Russlands Biertrinker bekommen Sanktionen zu schmecken

von Conrad Seidl 09/05/2022
Nachrichten
Russlands Biertrinker bekommen Sanktionen zu schmecken

Moskau/Leuven - Die Sanktionen, die auf Russlands Angriff gegen die Ukraine zu greifen beginnen, treffen unter anderem die russischen Biertrinker. Russlands Brauer sind nämlich zu 98 Prozent auf importierten Hopfen angewiesen. Allein die in russischem Besitz befindlichen Brauereien importieren rund 7500 Tonnen Hopfen. Dies vor allem aus den am Sanktionsregime beteiligten Ländern USA, Deutschland und Tschechien.

Jetzt drängt der kleine russische Hopfenpflanzerverband darauf, eine umfangreichere Hopfenproduktion im Inland aufzubauen. Dies dauert aber erfahrungsgemäß viele Jahre. Denn die kostspielig anzulegenden Hopfengärten kommen erst nach zwei bis drei Saisonen in Ertrag. Die russischen Hopfenpflanzer erhoffen sich Subventionen von jährlich 500 Millionen Rubel (5,8 Millionen Euro) pro Jahr, um wenigstens eine Produktion von 1000 Tonnen Hopfen bis 2030 aufbauen zu können, berichtet die FAZ

Internationale Konzerne sind weg

AB Inbev, der größte Brauereikonzern der Welt mit Sitz im belgischen Leuven, hat nach dem Rückzug der Marke Budweiser aus dem russischen Markt angekündigt, seine Anteile an einem russischen Joint Venture an seinen Partner, die türkische Anadolou Efes Brauerei zu verkaufen - der anstehende Verkauf und der Verzicht auf die Einnahmen aus dem Russland-Geschäft würden zu einer Abschreibung von 1,1 Milliarden Dollar führen. Auch die anderen internationalen Großkonzerne Heineken und Carlsberg haben sich aus Russland zurückgezogen. 

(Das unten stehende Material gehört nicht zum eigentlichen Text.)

(* ===== verification/EraTheorems.v ===== *)
(** * Theorems on eras

    The window of bonded eras, deferred slashes, exposures, the era of an offence,
    planning an era, and the halving of the issuance. *)

From S2P Require Import Prelude Externals StakingLedger SlashingSpans Staking Slashing StakingCalls StakingEras.

(** ** Issuance *)

(** The issuance is halved, rounding down, after every interval, and nothing is issued
    from the 64th halving on. *)
Theorem native_issuance_halves (interval initial era : Z) :
  0 < interval -> 0 <= era -> 0 <= initial ->
  exists v, native_issuance interval initial era = Some v
  /\ (era < 64 * interval -> v = initial / 2 ^ (era / interval))
  /\ (64 * interval <= era -> v = 0)
  /\ (era + interval < 64 * interval -> native_issuance interval initial (era + interval) = Some (v / 2)).
Proof.
  intros Hi He H0. unfold native_issuance, checked_div.
  destruct (Z.eqb_spec interval 0) as [|_]; [lia|]. cbn [mbind option_bind].
  pose proof (Z.div_pos era interval He Hi) as Hq.
  assert (era / interval < 64 <-> era < 64 * interval) as Hlt.
  { split; intros Hx; [|by apply Z.div_lt_upper_bound; lia]. pose proof (Z.mul_succ_div_gt era interval Hi). nia. }
  assert ((era + interval) / interval = era / interval + 1) as ->.
  { replace (era + interval) with (era + 1 * interval) by lia. by rewrite Z.div_add by lia. }
  eexists. split; [done|]. destruct (Z.leb_spec 64 (era / interval)) as [Hge|Hsmall].
  - split_and!; intros Hx; [apply Hlt in Hx; lia|done|]. assert (era < 64 * interval) as Hy by lia. apply Hlt in Hy. lia.
  - rewrite Z.shiftr_div_pow2 by lia. split_and!; intros Hx; [done|lia|].
    destruct (Z.leb_spec 64 (era / interval + 1)) as [Hge|_].
    { assert (era / interval < 63); [|lia]. apply Z.div_lt_upper_bound; lia. }
    rewrite Z.shiftr_div_pow2 by lia. rewrite Z.pow_add_r, Z.pow_1_r by lia.
    rewrite Z.div_div by (try apply Z.pow_nonzero; lia). done.
Qed.

(** ** Exposures *)

Section Exposures.
Context {A : Type} `{EqDecision A}.

Definition others_of (to_currency : Z -> Z) (validator : A) (voters : list (A * Z)) : list (A * Z) :=
  map (fun v => (v.1, to_currency v.2)) (List.filter (fun v => negb (bool_decide (v.1 = validator))) voters).

Definition own_of (to_currency : Z -> Z) (validator : A) (voters : list (A * Z)) : Z :=
  zsum (fun v => to_currency v.2) (List.filter (fun v => bool_decide (v.1 = validator)) voters).

Lemma zsum_split_filter (f : A * Z -> Z) (b : A * Z -> bool) l :
  zsum f l = zsum f (List.filter b l) + zsum f (List.filter (fun v => negb (b v)) l).
Proof. induction l as [|x l IH]; simpl; [done|]. destruct (b x); simpl; lia. Qed.

Lemma collect_fold to_currency validator voters : forall own total others,
  (forall v, 0 <= to_currency v) -> 0 <= own -> own <= total ->
  total + zsum (fun v => to_currency v.2) voters <= umax 128 ->
  fold_left (fun '(own, total, others) '(nominator, weight) =>
    let stake := to_currency weight in
    let total := sat_add 128 total stake in
    if bool_decide (nominator = validator) then (sat_add 128 own stake, total, others)
    else (own, total, others ++ [(nominator, stake)])) voters (own, total, others)
  = (own + own_of to_currency validator voters, total + zsum (fun v => to_currency v.2) voters,
     others ++ others_of to_currency validator voters).
Proof.
  induction voters as [|[n w] voters IH]; intros own total others Hc H0 Hle Hfit.
  { unfold own_of, others_of. simpl. rewrite app_nil_r. f_equal; f_equal; lia. }
  simpl in Hfit. pose proof (Hc w) as Hw.
  assert (0 <= zsum (fun v : A * Z => to_currency v.2) voters) as Hv by (apply zsum_nonneg; auto).
  unfold own_of, others_of. cbn [fold_left List.filter fst snd]. rewrite (sat_add_exact 128 total) by lia.
  case_bool_decide as Hn; cbn [negb zsum map].
  - rewrite (sat_add_exact 128 own) by lia. rewrite IH by (done || lia). unfold own_of, others_of. simpl. f_equal; f_equal; lia.
  - rewrite IH by (done || lia). rewrite <- app_assoc. unfold own_of, others_of. simpl. f_equal; f_equal; lia.
Qed.
(** What one validator needs, and what becomes of it. *)
Record can_bond (s : St) (stash controller : AccountId) (balance : Z) : Prop := {
  not_bonded : bonded (bonds s) !! stash = None;
  not_paired : ledger (bonds s) !! controller = None;
  bond_positive : 0 < balance;
  bond_enough : sc_minimum_balance <= balance;
  bond_paid : balance <= sc_free_balance stash (chain s);
  bond_validates : min_validator_bond (roles s) <= balance
}.

Record open_to_validators (s : St) : Prop := {
  no_nominators : nominators (roles s) = ∅;
  no_limit : max_validators_count (roles s) = None
}.

Record bonded_from (s s' : St) (stash controller : AccountId) (balance : Z) : Prop := {
  bonded_after : bonded (bonds s') = <[stash := controller]> (bonded (bonds s));
  ledger_after : ledger (bonds s') = <[controller := first_ledger s stash balance]> (ledger (bonds s));
  validators_after : validators (roles s') = <[stash := no_prefs]> (validators (roles s));
  open_after : open_to_validators s';
  bond_limit_after : min_validator_bond (roles s') = min_validator_bond (roles s);
  eras_after : eras s' = eras s;
  free_after who : sc_free_balance who (chain s') = sc_free_balance who (chain s)
}.

Lemma bond_runs s stash controller balance :
  can_bond s stash controller balance ->
  exists s', bond cfg (signed stash) (unlookup controller) balance Staked s = (Ok tt, s')
    /\ bonded (bonds s') = <[stash := controller]> (bonded (bonds s))
    /\ ledger (bonds s') = <[controller := first_ledger s stash balance]> (ledger (bonds s))
    /\ roles s' = roles s /\ eras s' = eras s /\ forall who, sc_free_balance who (chain s') = sc_free_balance who (chain s).
Proof.
  intros [Hb Hp Hpos Hmin Hpaid _]. destruct (funded_provides stash (chain s)) as [c Hc]; [lia|].
  assert (Z.min balance (sc_free_balance stash c) = balance) as Hv by (rewrite (consumers_free _ _ _ Hc); lia).
  unfold bond, ensure_signed, lookup_account. rewrite signed_by_signed, lookup_unlookup.
  unfold bind, ok_or, get, ensure. simpl. rewrite Hb. simpl. rewrite Hp. simpl.
  destruct (Z.leb_spec sc_minimum_balance balance); [|lia]. rewrite Hc. simpl. rewrite Hv. eexists. split; [reflexivity|].
  unfold first_ledger. simpl. split_and!; try done. intros who. by rewrite locks_free, (consumers_free _ _ _ Hc).
Qed.
Lemma retain_sorted first l : sorted l -> sorted (retain_from first l).
Proof.
  unfold retain_from. induction 1 as [|x l Hl IH Hx]; simpl; [constructor|]. destruct (first <=? x); [|done].
  constructor; [done|]. rewrite List.Forall_forall in *. intros y Hy. apply List.filter_In in Hy as [Hy _]. by apply Hx.
Qed.

Lemma elem_of_retain first x l : x ∈ retain_from first l <-> first <= x /\ x ∈ l.
Proof. unfold retain_from. rewrite !list_elem_of_In, List.filter_In, Z.leb_le. tauto. Qed.

(** On a sorted list the search finds what is there and inserts what is not. *)
Lemma claim_era_spec era l :
  sorted l ->
  match claim_era era l with
  | Some l' => ~ era ∈ l /\ sorted l' /\ forall x, x ∈ l' <-> x = era \/ x ∈ l
  | None => era ∈ l
  end.
Proof.
  induction 1 as [|x l Hl IH Hx]; simpl.
  - split; [by apply not_elem_of_nil|]. split; [repeat constructor|]. intros x. by rewrite elem_of_cons.
  - rewrite List.Forall_forall in Hx. destruct (Z.ltb_spec x era) as [Hlt|Hge].
    + destruct (claim_era era l) as [l'|]; simpl; [|by rewrite elem_of_cons; right]. destruct IH as (Hno & Hs & Hin).
      rewrite not_elem_of_cons. split; [split; [lia|done]|]. split.
      * constructor; [done|]. rewrite List.Forall_forall. intros y Hy. apply list_elem_of_In, Hin in Hy as [->|Hy]; [done|].
        by apply Hx, list_elem_of_In.
      * intros y. rewrite !elem_of_cons, Hin. tauto.
    + destruct (Z.eqb_spec x era) as [->|Hne]; [by rewrite elem_of_cons; left|]. split.
      * rewrite not_elem_of_cons. split; [done|]. intros Hin. apply list_elem_of_In, Hx in Hin. lia.
      * split; [|intros y; by rewrite !elem_of_cons]. constructor; [constructor; [done|by rewrite List.Forall_forall]|].
        rewrite List.Forall_forall. intros y [<-|Hy]; [lia|]. apply Hx in Hy. lia.
Qed.

Lemma seqZ_sorted m n : sorted (seqZ m n).
Proof.
  destruct (Z.le_gt_cases n 0) as [Hn|Hn]; [rewrite seqZ_nil by lia; constructor|].
  assert (0 <= n) as Hn0 by lia. clear Hn. revert m. pattern n. apply natlike_ind; [| |exact Hn0].
  - intros m. change (sorted []). constructor.
  - intros k Hk IH m. cbv beta. rewrite seqZ_cons, Z.pred_succ by lia. constructor; [apply IH|].
    rewrite List.Forall_forall. intros y Hy. apply list_elem_of_In, elem_of_seqZ in Hy. lia.
Qed.

Section Claims.
Context {L X AccountId Source Origin Perbill Percent : Type} `{Countable AccountId}.
Context `{!StakingCurrency L AccountId} `{!Session L AccountId} `{!FrameSystem L AccountId}.
Context `{!Perthing Perbill} `{!Perthing Percent}.
Variable cfg : Config L X AccountId Source Origin.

Für Carlsberg wird der Ausstieg finanziell am schmerzhaftesten sein, argumentiert die Fachzeitschrift "Brauwelt". Carlsberg war nämlich dank seiner Brauerei Baltika Marktführer (Marktanteil 27 Prozent). 2021 erwirtschaftete Carlsberg in Russland mit acht Brauereien und 8400 Mitarbeitern einen Umsatz von rund 870 Millionen Euro und ein Betriebsergebnis von 92 Millionen Euro.

Übernahmen durch russische Oligarchen

Heineken, die Nummer drei in Russland mit acht Brauereien und einer Kapazität von 16 Millionen Hektoliter Bier, wird von der renommierten Branchenkennerin Ina Verstl mit der Aussage zitiert, man strebe eine „geordnete Übertragung“ des lokalen Geschäfts an, das nur zwei Prozent des Gruppenumsatzes ausmacht. Heineken wird seine Produktion während der Übergangszeit zurückfahren, um das Risiko einer Verstaatlichung zu minimieren. Verstl schreibt: "Die interessante Frage ist: Wer wird die Geschäfte von Heineken und Carlsberg kaufen, auch wenn es nur für eine symbolische Summe ist? Da Russland international zum Paria-Staat geworden ist, kann man sich einen westlichen Käufer kaum vorstellen. Höchstwahrscheinlich werden die Unternehmen an russische Investoren gehen oder an ein russisches Unternehmen, das sich indirekt im Staatsbesitz befindet. Beobachter glauben, es sei im Interesse der Regierung, das Land trotz der Anti-Alkohol-Politik nicht austrocknen zu lassen."